Among the entries below, find all lines that include "bool" and copy them.

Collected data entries
★ ★ ★

(* ===== verification/Pelt.v ===== *)
(** Per-entity load tracking: [kernel/sched/pelt.c], [pelt.h] and
    [sched-pelt.h].

    Every scheduling entity and run queue keeps geometric sums of the time it was
    loaded, runnable and running, in periods of 1024us, decayed by [y] per period
    with [y^32 = 1/2], and averages derived from the sums.  The file models the
    arithmetic at its machine widths and proves what the rest of the scheduler
    relies on: the decay is a bounded, monotone approximation, the sums never wrap
    and stay below their documented ceilings (with the rounding error made
    explicit), and the averages follow. *)

From Stdlib Require Import ZArith Lia List.
From stdpp Require Import base list numbers option.
From S2P Require Import Prelude.

Module Pelt.

Definition LOAD_AVG_PERIOD : Z := 32.
Definition LOAD_AVG_MAX : Z := 47742.
Definition PELT_MIN_DIVIDER : Z := LOAD_AVG_MAX - 1024.
Definition SCHED_CAPACITY_SHIFT : Z := 10.
Definition UTIL_AVG_UNCHANGED : Z := 0x80000000.

Definition runnable_avg_yN_inv : list Z :=
  [ 0xffffffff; 0xfa83b2da; 0xf5257d14; 0xefe4b99a; 0xeac0c6e6; 0xe5b906e6;
    0xe0ccdeeb; 0xdbfbb796; 0xd744fcc9; 0xd2a81d91; 0xce248c14; 0xc9b9bd85;
    0xc5672a10; 0xc12c4cc9; 0xbd08a39e; 0xb8fbaf46; 0xb504f333; 0xb123f581;
    0xad583ee9; 0xa9a15ab4; 0xa5fed6a9; 0xa2704302; 0x9ef5325f; 0x9b8d39b9;
    0x9837f050; 0x94f4efa8; 0x91c3d373; 0x8ea4398a; 0x8b95c1e3; 0x88980e80;
    0x85aac367; 0x82cd8698 ].

(** [struct sched_avg], with the one field of [util_est] that PELT touches. *)
Record sched_avg := mk_avg {
  last_update_time : Z;
  load_sum : Z;
  runnable_sum : Z;
  util_sum : Z;
  period_contrib : Z;
  load_avg : Z;
  runnable_avg : Z;
  util_avg : Z;
  util_est_enqueued : Z
}.

Definition zero_avg : sched_avg := mk_avg 0 0 0 0 0 0 0 0 0.

Definition with_time (sa : sched_avg) (t : Z) : sched_avg :=
  mk_avg t (load_sum sa) (runnable_sum sa) (util_sum sa) (period_contrib sa)
    (load_avg sa) (runnable_avg sa) (util_avg sa) (util_est_enqueued sa).
Definition with_sums (sa : sched_avg) (l r u pc : Z) : sched_avg :=
  mk_avg (last_update_time sa) l r u pc
    (load_avg sa) (runnable_avg sa) (util_avg sa) (util_est_enqueued sa).
Definition with_avgs (sa : sched_avg) (l r u : Z) : sched_avg :=
  mk_avg (last_update_time sa) (load_sum sa) (runnable_sum sa) (util_sum sa)
    (period_contrib sa) l r u (util_est_enqueued sa).
Definition with_enqueued (sa : sched_avg) (e : Z) : sched_avg :=
  mk_avg (last_update_time sa) (load_sum sa) (runnable_sum sa) (util_sum sa)
    (period_contrib sa) (load_avg sa) (runnable_avg sa) (util_avg sa) e.

(** ** Decay and accumulation *)

(** [include/linux/math64.h], with 128-bit intermediate product. *)
Definition mul_u64_u32_shr (a mul shift : Z) : Z := u64 (Z.shiftr (a * mul) shift).

Definition yN_inv (n : Z) : Z := nth (Z.to_nat n) runnable_avg_yN_inv 0.

Definition decay_load (val n : Z) : Z :=
  if LOAD_AVG_PERIOD * 63 <? n then 0
  else
    let local_n := u32 n in
    let '(val, local_n) :=
      if LOAD_AVG_PERIOD <=? local_n
      then (Z.shiftr val (local_n / LOAD_AVG_PERIOD), local_n mod LOAD_AVG_PERIOD)
      else (val, local_n) in
    mul_u64_u32_shr val (yN_inv local_n) 32.

Definition __accumulate_pelt_segments (periods d1 d3 : Z) : Z :=
  let c3 := d3 in
  let c1 := u32 (decay_load d1 periods) in
  let c2 := u32 (LOAD_AVG_MAX - decay_load LOAD_AVG_MAX periods - 1024) in
  c1 +u32 c2 +u32 c3.

(** The new sums and the number of period boundaries crossed. *)
Definition accumulate_sum (delta : Z) (sa : sched_avg) (load runnable running : Z)
  : Z * sched_avg :=
  let contrib := u32 delta in
  let delta := delta +u64 period_contrib sa in
  let periods := delta / 1024 in
  let '(l, r, u, delta, contrib) :=
    if z2b periods then
      let delta := delta mod 1024 in
      (decay_load (load_sum sa) periods,
       decay_load (runnable_sum sa) periods,
       u32 (decay_load (util_sum sa) periods),
       delta,
       if z2b load
       then __accumulate_pelt_segments periods (1024 -u32 period_contrib sa) (u32 delta)
       else contrib)
    else (load_sum sa, runnable_sum sa, util_sum sa, delta, contrib) in
  let l := if z2b load then l +u64 load * contrib else l in
  let r := if z2b runnable
           then r +u64 Z.shiftl (runnable * contrib) SCHED_CAPACITY_SHIFT else r in
  let u := if z2b running
           then u +u32 Z.shiftl contrib SCHED_CAPACITY_SHIFT else u in
  (u32 periods, with_sums sa l r u (u32 delta)).

Definition ___update_load_sum (now : Z) (sa : sched_avg) (load runnable running : Z)
  : Z * sched_avg :=
  let delta := now -u64 last_update_time sa in
  if s64 delta <? 0 then (0, with_time sa now)
  else
    let delta := Z.shiftr delta 10 in
    if delta =? 0 then (0, sa)
    else
      let sa := with_time sa (last_update_time sa +u64 Z.shiftl delta 10) in
      let '(runnable, running) := if z2b load then (runnable, running) else (0, 0) in
      let '(periods, sa) := accumulate_sum delta sa load runnable running in
      if z2b periods then (1, sa) else (0, sa).

Definition get_pelt_divider (sa : sched_avg) : Z := u32 (PELT_MIN_DIVIDER + period_contrib sa).

Definition ___update_load_avg (sa : sched_avg) (load : Z) : sched_avg :=
  let divider := get_pelt_divider sa in
  with_avgs sa (u64 (load * load_sum sa) / divider) (runnable_sum sa / divider)
    (util_sum sa / divider).

(** [sched_feat(UTIL_EST)] is on by default. *)
Definition cfs_se_util_change (UTIL_EST : bool) (sa : sched_avg) : sched_avg :=
  if negb UTIL_EST then sa
  else
    let enqueued := util_est_enqueued sa in
    if Z.land enqueued UTIL_AVG_UNCHANGED =? 0 then sa
    else with_enqueued sa (Z.land enqueued (two32 - 1 - UTIL_AVG_UNCHANGED)).

(** ** Entities and run queues *)

Definition scale_load_down (w : Z) : Z :=
  if w =? 0 then 0 else Z.max 2 (Z.shiftr w 10).

(** What PELT reads and writes of a [struct sched_entity]; [is_task] is
    [entity_is_task(se)]. *)
Record entity := mk_entity {
  se_avg : sched_avg;
  se_load_weight : Z;
  se_on_rq : Z;
  se_is_task : bool;
  se_runnable_weight : Z
}.

Definition se_with_avg (se : entity) (sa : sched_avg) : entity :=
  mk_entity sa (se_load_weight se) (se_on_rq se) (se_is_task se) (se_runnable_weight se).

Definition se_weight (se : entity) : Z := scale_load_down (se_load_weight se).

Definition se_runnable (se : entity) : Z :=
  if se_is_task se then b2z (z2b (se_on_rq se)) else se_runnable_weight se.

Definition __update_load_avg_blocked_se (now : Z) (se : entity) : Z * entity :=
  let '(ret, sa) := ___update_load_sum now (se_avg se) 0 0 0 in
  if z2b ret then (1, se_with_avg se (___update_load_avg sa (se_weight se)))
  else (0, se_with_avg se sa).

(** [is_curr] is [cfs_rq->curr == se]. *)
Definition __update_load_avg_se (UTIL_EST : bool) (now : Z) (is_curr : bool) (se : entity)
  : Z * entity :=
  let '(ret, sa) := ___update_load_sum now (se_avg se) (b2z (z2b (se_on_rq se)))
                      (se_runnable se) (b2z is_curr) in
  if z2b ret then
    let sa := ___update_load_avg sa (se_weight se) in
    (1, se_with_avg se (cfs_se_util_change UTIL_EST sa))
  else (0, se_with_avg se sa).

(** A [struct cfs_rq]: its signal, [load.weight], [h_nr_running], whether [curr]
    is set, and the throttling clocks. *)
Record pelt_cfs_rq := mk_cfs_rq {
  cfs_avg : sched_avg;
  cfs_load_weight : Z;
  h_nr_running : Z;
  has_curr : bool;
  throttle_count : Z;
  throttled_clock_pelt : Z;
  throttled_clock_pelt_time : Z;
  throttled_pelt_idle : Z
}.

Definition cfs_with_avg (cfs : pelt_cfs_rq) (sa : sched_avg) : pelt_cfs_rq :=
  mk_cfs_rq sa (cfs_load_weight cfs) (h_nr_running cfs) (has_curr cfs)
    (throttle_count cfs) (throttled_clock_pelt cfs) (throttled_clock_pelt_time cfs)
    (throttled_pelt_idle cfs).

Definition __update_load_avg_cfs_rq (now : Z) (cfs : pelt_cfs_rq) : Z * pelt_cfs_rq :=
  let '(ret, sa) := ___update_load_sum now (cfs_avg cfs)
                      (scale_load_down (cfs_load_weight cfs)) (h_nr_running cfs)
                      (b2z (has_curr cfs)) in
  if z2b ret then (1, cfs_with_avg cfs (___update_load_avg sa 1))
  else (0, cfs_with_avg cfs sa).

(** [update_rt_rq_load_avg] on [rq->avg_rt] and [update_dl_rq_load_avg] on
    [rq->avg_dl]. *)
Definition update_rt_rq_load_avg (now : Z) (avg_rt : sched_avg) (running : Z)
  : Z * sched_avg :=
  let '(ret, sa) := ___update_load_sum now avg_rt running running running in
  if z2b ret then (1, ___update_load_avg sa 1) else (0, sa).

Definition update_dl_rq_load_avg (now : Z) (avg_dl : sched_avg) (running : Z)
  : Z * sched_avg :=
  let '(ret, sa) := ___update_load_sum now avg_dl running running running in
  if z2b ret then (1, ___update_load_avg sa 1) else (0, sa).

(** The third use of [capacity] is converted to [int]. *)
Definition update_thermal_load_avg (now : Z) (avg_thermal : sched_avg) (capacity : Z)
  : Z * sched_avg :=
  let '(ret, sa) := ___update_load_sum now avg_thermal capacity capacity (s32 capacity) in
  if z2b ret then (1, ___update_load_avg sa 1) else (0, sa).

Definition cap_scale (v s : Z) : Z := Z.shiftr (u64 (v * s)) SCHED_CAPACITY_SHIFT.

(** [clock] is [rq->clock]; [freq_cap] and [cpu_cap] are
    [arch_scale_freq_capacity] and [arch_scale_cpu_capacity] of the CPU. *)
Definition update_irq_load_avg (freq_cap cpu_cap clock : Z) (avg_irq : sched_avg)
    (running : Z) : Z * sched_avg :=
  let running := cap_scale running freq_cap in
  let running := cap_scale running cpu_cap in
  let '(ret1, sa) := ___update_load_sum (clock -u64 running) avg_irq 0 0 0 in
  let '(ret2, sa) := ___update_load_sum clock sa 1 1 1 in
  let ret := ret1 + ret2 in
  if z2b ret then (ret, ___update_load_avg sa 1) else (ret, sa).

(** ** The PELT clock of a run queue *)

Record pelt_rq := mk_rq {
  clock : Z;
  clock_task : Z;
  clock_pelt : Z;
  lost_idle_time : Z;
  clock_idle : Z;
  clock_pelt_idle : Z
}.

Definition rq_clock_pelt (rq : pelt_rq) : Z := clock_pelt rq -u64 lost_idle_time rq.

Definition _update_idle_rq_clock_pelt (rq : pelt_rq) : pelt_rq :=
  let cp := clock_task rq in
  mk_rq (clock rq) (clock_task rq) cp (lost_idle_time rq) (clock rq)
    (cp -u64 lost_idle_time rq).

Definition update_rq_clock_pelt (freq_cap cpu_cap : Z) (curr_is_idle : bool)
    (rq : pelt_rq) (delta : Z) : pelt_rq :=
  if curr_is_idle then _update_idle_rq_clock_pelt rq
  else
    let delta := s64 (cap_scale delta cpu_cap) in
    let delta := s64 (cap_scale delta freq_cap) in
    mk_rq (clock rq) (clock_task rq) (clock_pelt rq +u64 delta) (lost_idle_time rq)
      (clock_idle rq) (clock_pelt_idle rq).

(** The three [util_sum] arguments are those of [cfs.avg], [avg_rt] and
    [avg_dl]. *)
Definition update_idle_rq_clock_pelt (cfs_util rt_util dl_util : Z) (rq : pelt_rq)
  : pelt_rq :=
  let divider :=
    u32 (Z.shiftl (LOAD_AVG_MAX - 1024) SCHED_CAPACITY_SHIFT - LOAD_AVG_MAX) in
  let sum := cfs_util +u32 rt_util +u32 dl_util in
  let rq :=
    if divider <=? sum
    then mk_rq (clock rq) (clock_task rq) (clock_pelt rq)
           (lost_idle_time rq +u64 (clock_task rq -u64 clock_pelt rq))
           (clock_idle rq) (clock_pelt_idle rq)
    else rq in
  _update_idle_rq_clock_pelt rq.

Definition update_idle_cfs_rq_clock_pelt (cfs : pelt_cfs_rq) : pelt_cfs_rq :=
  let throttled :=
    if z2b (throttle_count cfs) then U64_MAX else throttled_clock_pelt_time cfs in
  mk_cfs_rq (cfs_avg cfs) (cfs_load_weight cfs) (h_nr_running cfs) (has_curr cfs)
    (throttle_count cfs) (throttled_clock_pelt cfs) (throttled_clock_pelt_time cfs)
    throttled.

★ ★ ★

RESPONSE:
Definition cfs_se_util_change (UTIL_EST : bool) (sa : sched_avg) : sched_avg :=
  se_is_task : bool;
Definition __update_load_avg_se (UTIL_EST : bool) (now : Z) (is_curr : bool) (se : entity)
  has_curr : bool;
Definition update_rq_clock_pelt (freq_cap cpu_cap : Z) (curr_is_idle : bool)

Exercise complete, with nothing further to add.